## What the exercise asks
In the data below, the answer is the run of lines from the line containing "repeat lazymatch goal with" through the line containing "(** ** Transmission *)", both included; print it exactly and nothing else.
-------- Supplied records
(* ===== verification/PathCount.v ===== *)
(** * The number of paths

    An endpoint gains a path by [add_path_state] and loses one by
    [remove_path_state]; every other method a node calls on it leaves their
    number alone.  [NodeRoutes.v] rests on it: the identifiers of an association
    are listed by path. *)

From S2P Require Import Prelude Records Methods Wire PacketHeader AckRanges Reader Frames FlowControl Congestion PathState SendBuffer Endpoint Credit Ledger Transmit Retransmit OutputBounds Publication Flight Conservation Receive ReceiveLoop ReceiveSteps ReceiveEffects.

Definition path_count (e : EndpointState) : nat := length (e_paths e).
Definition keeps_paths {A} (m : ep A) : Prop := forall e, path_count (m e).2 = path_count e.

Lemma keeps_paths_bind {A B} (m : ep A) (k : A -> ep B) :
  keeps_paths m -> (forall a, keeps_paths (k a)) -> keeps_paths (m ≫= k).
Proof.
  intros Hm Hk e. specialize (Hm e). rewrite bind_unfold. destruct (m e) as [[a|err|] e1]; cbn [fst snd] in *; try done.
  by rewrite Hk.
Qed.
Lemma keeps_paths_modify f : (forall e, path_count (f e) = path_count e) -> keeps_paths (modify f).
Proof. intros Hf e. apply Hf. Qed.
Lemma keeps_paths_quiet {A} (m : ep A) : quiet m -> keeps_paths m.
Proof. intros Hm e. exact (settled_paths _ _ (Hm e)). Qed.
Lemma keeps_paths_const {A} (o : EndpointState -> res A) : keeps_paths (fun e => (o e, e)).
Proof. by intros e. Qed.
Lemma keeps_paths_if {A} (b : bool) (m m' : ep A) : keeps_paths m -> keeps_paths m' -> keeps_paths (if b then m else m').
Proof. by destruct b. Qed.

Lemma count_upd i f e : path_count (upd_path i f e) = path_count e.
Proof. apply length_alter. Qed.

Lemma count_stats f e : path_count (upd_stats f e) = path_count e.
Proof. done. Qed.

Create HintDb paths.
#[export] Hint Resolve count_upd keeps_paths_const : paths.

(** The steps of a method; leaves the updates it makes. *)
Ltac path_steps :=
  repeat lazymatch goal with
  | |- keeps_paths (_ ≫= _) => apply keeps_paths_bind; [|intros ?]
  | |- keeps_paths (if ?b then _ else _) => first [apply keeps_paths_if | destruct b]
  | |- keeps_paths (match ?x with _ => _ end) => destruct x
  | |- keeps_paths (modify _) => apply keeps_paths_modify; intros ?
  | |- keeps_paths (mret _) => apply keeps_paths_const
  | |- keeps_paths (gets _) => apply keeps_paths_const
  | |- keeps_paths (gets_res _) => apply keeps_paths_const
  | |- keeps_paths (lift_res _) => apply keeps_paths_const
  | |- keeps_paths (raise _) => apply keeps_paths_const
  | |- keeps_paths (refuse_if _ _) => apply keeps_paths_const
  end.

Section counts.
Context `{Allocator, PacketSize, Features}.

Lemma on_path_count {A} i (f : PathState -> res A * PathState) : keeps_paths (Transmit.on_path i f).
Proof.
  intros e. unfold Transmit.on_path. destruct (get_path e i); [|done]. destruct (f p). apply count_upd.
Qed.
#[local] Hint Resolve on_path_count : paths.

Lemma record_sent_count k sent d s e : path_count (Transmit.record_sent k sent d s e) = path_count e.
Proof. unfold Transmit.record_sent, Ledger.record_congestion_packet. by rewrite count_upd. Qed.

Lemma note_status_count i f e : path_count (Transmit.note_status_sent i f e) = path_count e.
Proof. unfold Transmit.note_status_sent. destruct f; try done. case_match; [apply count_upd|done]. Qed.

(** ** Transmission *)
Lemma path_control_count i d f cap pto : keeps_paths (Transmit.encode_path_control_packet_inner i d f cap pto).
Proof.
  unfold Transmit.encode_path_control_packet_inner, Transmit.track, Transmit.reserve_pacing_on, Transmit.packet_sent_on.
  path_steps; auto with paths.
  - destruct a as [k|]; rewrite ?record_sent_count; destruct (Transmit.is_probe_frame f); rewrite ?count_upd; done.
  - apply note_status_count.
Qed.

Lemma poll_transmit_count i cap : keeps_paths (Credit.poll_transmit_on_path i cap).
Proof.
  intros e. unfold Credit.poll_transmit_on_path. destruct (get_path e i); [|done]. destruct (bool_decide _); [done|].
  destruct (_ ≫= _) as [[[[c b] next]|]| |]; try done. cbn [snd].
  transitivity (path_count (Credit.commit_control_frames i (e_next_packet_number e) c e)); [done|].
  pose proof (commit_control_same i (e_next_packet_number e) c e) as (_ & _ & Hl & _). exact Hl.
Qed.

Lemma poll_close_count cap : keeps_paths (Transmit.poll_close cap).
Proof.
  intros e. unfold Transmit.poll_close. destruct (e_close_code e); [|done]. by destruct (_ ≫= _) as [[]| |].
Qed.

Lemma send_copy_count i pl o b : keeps_paths (Retransmit.send_copy i pl o b).
Proof.
  unfold Retransmit.send_copy, Transmit.reserve_pacing_on, Transmit.packet_sent_on. path_steps; auto with paths.
  unfold Retransmit.record_copy.
  rewrite count_stats, record_sent_count. by destruct b, (pl_evict pl).
Qed.

Lemma retransmit_count pn i cap o b : keeps_paths (Retransmit.retransmit_stream_packet_with_probe pn i cap o b).
Proof. unfold Retransmit.retransmit_stream_packet_with_probe. path_steps; auto with paths. apply send_copy_count. Qed.

Lemma counted_count m f : keeps_paths m -> (forall e, path_count (f e) = path_count e) -> keeps_paths (Retransmit.counted m f).
Proof. intros Hm Hf. unfold Retransmit.counted. path_steps; [done|]. by destruct (Retransmit.is_some _). Qed.

Lemma record_retransmission_count i e : path_count (Retransmit.record_retransmission i e) = path_count e.
Proof. unfold Retransmit.record_retransmission. by rewrite count_upd. Qed.

Lemma marked_loss_count cap : keeps_paths (Retransmit.retransmit_marked_loss cap).
Proof.
  unfold Retransmit.retransmit_marked_loss. path_steps. generalize (sp_packet_number s) as pn, a as order.
  intros pn order. clear. induction order as [|[[c s] i] l IH]; cbn [Retransmit.first_repair]; [by intros e|].
  path_steps; [|done]. apply counted_count; [apply retransmit_count|]. intros e.
  unfold Retransmit.count_loss_repair. by rewrite record_retransmission_count.
Qed.

Lemma pto_probe_count now cap : keeps_paths (Retransmit.retransmit_pto_probe now cap).
Proof.
  unfold Retransmit.retransmit_pto_probe, Retransmit.probe_delivered_flight. path_steps; auto using path_control_count with paths.
  apply counted_count; [apply retransmit_count|]. intros e. unfold Retransmit.count_pto_probe.
  by rewrite count_upd, record_retransmission_count.
Qed.

Lemma set_time_count now e : path_count (Ep.set_time now e) = path_count e.
Proof. exact (settled_paths _ _ (set_time_same now e)). Qed.

Lemma detect_losses_count i o e : path_count (Ledger.detect_ack_losses i o e) = path_count e.
Proof.
  unfold Ledger.detect_ack_losses. destruct o, (get_path e i); try done. destruct (Ledger.slots_loop _ _ _) as [l r].
  cbv zeta. destruct (Ledger.lr_largest r); rewrite ?count_upd, ?count_stats; exact (count_upd i (fun _ => Ledger.lr_path r) e).
Qed.

Lemma retransmit_due_count now cap : keeps_paths (Retransmit.retransmit_due now cap).
Proof.
  unfold Retransmit.retransmit_due. path_steps; auto using marked_loss_count, pto_probe_count.
  - apply set_time_count.
  - generalize (seq 0 (length (e_paths e))) as l. intros l. revert e. induction l as [|i l IH]; intros e; [done|].
    cbn [fold_left]. by rewrite IH, detect_losses_count.
Qed.

(** ** Suspension, status and probes *)
Lemma suspend_count i e : path_count (Ledger.suspend_path i e) = path_count e.
Proof.
  unfold Ledger.suspend_path. destruct (get_path e i); [|done]. destruct (fold_left _ _ _). by rewrite count_upd.
Qed.

Lemma queue_status_count i k : keeps_paths (Ep.queue_path_status i k).
Proof.
  intros e. unfold Ep.queue_path_status. destruct (get_path e i); [|done]. destruct (PathOps.queue_status _ _) as [[]| |]; try done.
  apply count_upd.
Qed.

Lemma defer_status_count i j e : path_count (Ep.defer_path_status i j e) = path_count e.
Proof. unfold Ep.defer_path_status. destruct (get_path e j); [|done]. apply count_upd. Qed.

Lemma set_peer_cid_count i c : keeps_paths (Ep.set_peer_connection_id_on_path i c).
Proof.
  intros e. unfold Ep.set_peer_connection_id_on_path. destruct (_ || _); [done|]. destruct (get_path e i); [apply count_upd|done].
Qed.

Lemma begin_probe_count i t now d : keeps_paths (Ep.begin_path_probe i t now d).
Proof. intros e. unfold Ep.begin_path_probe. destruct (get_path e i); [apply count_upd|done]. Qed.

Lemma receive_status_count k s st e : path_count (Ep.receive_path_status k s st e).2 = path_count e.
Proof.
  unfold Ep.receive_path_status. destruct (Ep.path_with_key e k); [|done]. destruct (get_path e _); [|done].
  destruct (PathOps.receive_status _ _ _). apply count_upd.
Qed.

Lemma arrival_count i at_ e : path_count (Credit.record_bearer_arrival i at_ e) = path_count e.
Proof.
  unfold Credit.record_bearer_arrival. destruct (_ =? _); [done|]. destruct (get_path e i); [|done].
  destruct (bool_decide _); apply count_upd.
Qed.

Lemma validation_ack_count i e : path_count (Credit.request_path_validation_ack i e) = path_count e.
Proof.
  unfold Credit.request_path_validation_ack, Credit.schedule_application_ack. destruct (get_path _ i); [|done].
  match goal with |- path_count (upd_path i ?f ?x <| _ := _ |>) = _ => exact (count_upd i f x) end.
Qed.

(** ** The receive path *)
Lemma accept_streams_count h i d l : keeps_paths (Receive.accept_streams h i d l).
Proof.
  unfold Receive.accept_streams. path_steps; auto with paths.
  - intros e. revert e. induction (Receive.flatten _) as [|f fs IH]; intros e; [done|]. cbn [for_each]. rewrite bind_unfold.
    unfold Receive.accept_stream at 1, on_field. destruct (Conn.accept _ _ _ _ _) as [[[]| |] c]; try done. by rewrite IH.
  - generalize (Receive.flatten a) as fs. intros fs. revert e. induction fs as [|f fs IH]; intros e; [done|]. cbn [fold_left].
    rewrite IH. destruct (s_fin f); [|done]. by destruct (control_retire (s_id f) e) as [Hl _].
  - unfold Receive.commit_stream_packet_receive. cbv zeta.
    match goal with |- context [Credit.schedule_ack ?a ?b ?x] => destruct (control_schedule a b x) as [Hl _] end.
    match goal with |- context [Receive.observe_packet_on_path ?a ?b ?x] => destruct (control_observe a b x) as [Hl' _] end.
    unfold path_count. rewrite Hl, Hl'. destruct (e_highest_received_packet e); [|done].
    destruct (_ && _); [|done]. apply (count_upd i).
Qed.

Lemma parse_count input off : keeps_paths (Receive.parse_packet input off).
Proof.
  unfold Receive.parse_packet. path_steps. intros e.
  destruct (control_walk Receive.parse_frame input off nothing_parsed e) as [Hl _]; [|exact Hl].
  intros f used r x. destruct (parse_frame_refusal f used r x) as (r' & _ & [-> | [_ ->]]); [done|]. by apply control_same.
Qed.

Lemma apply_control_count input i r : keeps_paths (Receive.apply_control input i r).
Proof. intros e. destruct (control_apply input i r e) as [Hl _]. exact Hl. Qed.

Lemma receive_duplicate_count h i : keeps_paths (Receive.receive_duplicate h i).
Proof.
  unfold Receive.receive_duplicate. path_steps. rewrite count_stats.
  by destruct (control_schedule i true (e <| e_control_pending := true |>)) as [Hl _].
Qed.

Lemma receive_control_count h i r : keeps_paths (Receive.receive_control h i r).
Proof.
  unfold Receive.receive_control. path_steps. destruct (_ || _).
  - match goal with |- context [Credit.schedule_ack ?a ?b ?x] => destruct (control_schedule a b x) as [Hl _] end.
    etrans; [exact Hl|]. destruct (control_observe (packet_number h) i e) as [Ho _]. exact Ho.
  - destruct (control_observe (packet_number h) i e) as [Ho _]. exact Ho.
Qed.

Lemma receive_batch_count input i o d : keeps_paths (Receive.receive_packet_batch_on_path_inner input i o d).
Proof.
  unfold Receive.receive_packet_batch_on_path_inner.
  path_steps; auto using parse_count, apply_control_count, receive_duplicate_count, receive_control_count,
    accept_streams_count with paths.
Qed.
End counts.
----------------
## Exercise response
  repeat lazymatch goal with
  | |- keeps_paths (_ ≫= _) => apply keeps_paths_bind; [|intros ?]
  | |- keeps_paths (if ?b then _ else _) => first [apply keeps_paths_if | destruct b]
  | |- keeps_paths (match ?x with _ => _ end) => destruct x
  | |- keeps_paths (modify _) => apply keeps_paths_modify; intros ?
  | |- keeps_paths (mret _) => apply keeps_paths_const
  | |- keeps_paths (gets _) => apply keeps_paths_const
  | |- keeps_paths (gets_res _) => apply keeps_paths_const
  | |- keeps_paths (lift_res _) => apply keeps_paths_const
  | |- keeps_paths (raise _) => apply keeps_paths_const
  | |- keeps_paths (refuse_if _ _) => apply keeps_paths_const
  end.

Section counts.
Context `{Allocator, PacketSize, Features}.

Lemma on_path_count {A} i (f : PathState -> res A * PathState) : keeps_paths (Transmit.on_path i f).
Proof.
  intros e. unfold Transmit.on_path. destruct (get_path e i); [|done]. destruct (f p). apply count_upd.
Qed.
#[local] Hint Resolve on_path_count : paths.

Lemma record_sent_count k sent d s e : path_count (Transmit.record_sent k sent d s e) = path_count e.
Proof. unfold Transmit.record_sent, Ledger.record_congestion_packet. by rewrite count_upd. Qed.

Lemma note_status_count i f e : path_count (Transmit.note_status_sent i f e) = path_count e.
Proof. unfold Transmit.note_status_sent. destruct f; try done. case_match; [apply count_upd|done]. Qed.

(** ** Transmission *)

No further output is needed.